*** MATERIAL SHOWN ***

(** * Titan webhook relay (app.py): a shallow embedding and its properties

    The relay keeps two process-wide dictionaries, [EMA_STATE] (latest EMA
    snapshot per ticker) and [LAST_TRADES] (last trade per ticker), fills the
    first from [ema_update] JSON messages and, on a text alert, decides
    buy / sell / skip from the stored snapshot and forwards the order to the
    TradersPost webhook.

    Python values are embedded as the inductive [value]; the two dictionaries
    are finite maps; the handlers run in a state-and-exception monad whose
    state also carries a trace of the calls made to [send_to_traderspost] and
    to [requests.post].  What the interpreter and the libraries compute
    ([float], [repr] of a string, [json.loads], [re] searches, the answer of
    the network) is taken as a parameter.  Calls to [logger] are left out. *)

From Stdlib Require Import ZArith String Ascii List Lia.
From stdpp Require Import base option countable gmap strings list pretty.

Local Open Scope string_scope.
Local Open Scope Z_scope.
Set Warnings "-register-all".

(** ** Python values *)

(** The values [json.loads] can produce, which are also the values the
    handlers build: [None], [bool], [int], [float], [str], [list] and [dict]
    with [str] keys (a dict keeps its insertion order). *)
Inductive value {float : Type} : Type :=
  | VNone
  | VBool (b : bool)
  | VInt (z : Z)
  | VFloat (f : float)
  | VStr (s : string)
  | VList (l : list value)
  | VDict (d : list (string * value)).
Arguments value : clear implicits.

Abbreviation pydict float := (list (string * value float)).

(** What [float] objects are and what the interpreter does with them. *)
Class PyRuntime (float : Type) := {
  float_zero : float;                      (* the literal 0.0 *)
  float_of_str : string → option float;    (* float(s); None when it raises ValueError *)
  float_of_int : Z → option float;         (* float(n); None when it raises OverflowError *)
  float_truthy : float → bool;             (* bool(x) *)
  float_as_int : float → option Z;         (* the int n with x == n, when there is one *)
  float_repr : float → string;             (* repr(x) *)
  str_repr : string → string;              (* repr(s), quotes and escapes included *)
}.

*** End of MATERIAL SHOWN ***

EXERCISE OBJECTIVE: Copy out every line from the data above in which the word "dictionaries" occurs.

OUTPUT OF THE EXERCISE:
    The relay keeps two process-wide dictionaries, [EMA_STATE] (latest EMA
    Python values are embedded as the inductive [value]; the two dictionaries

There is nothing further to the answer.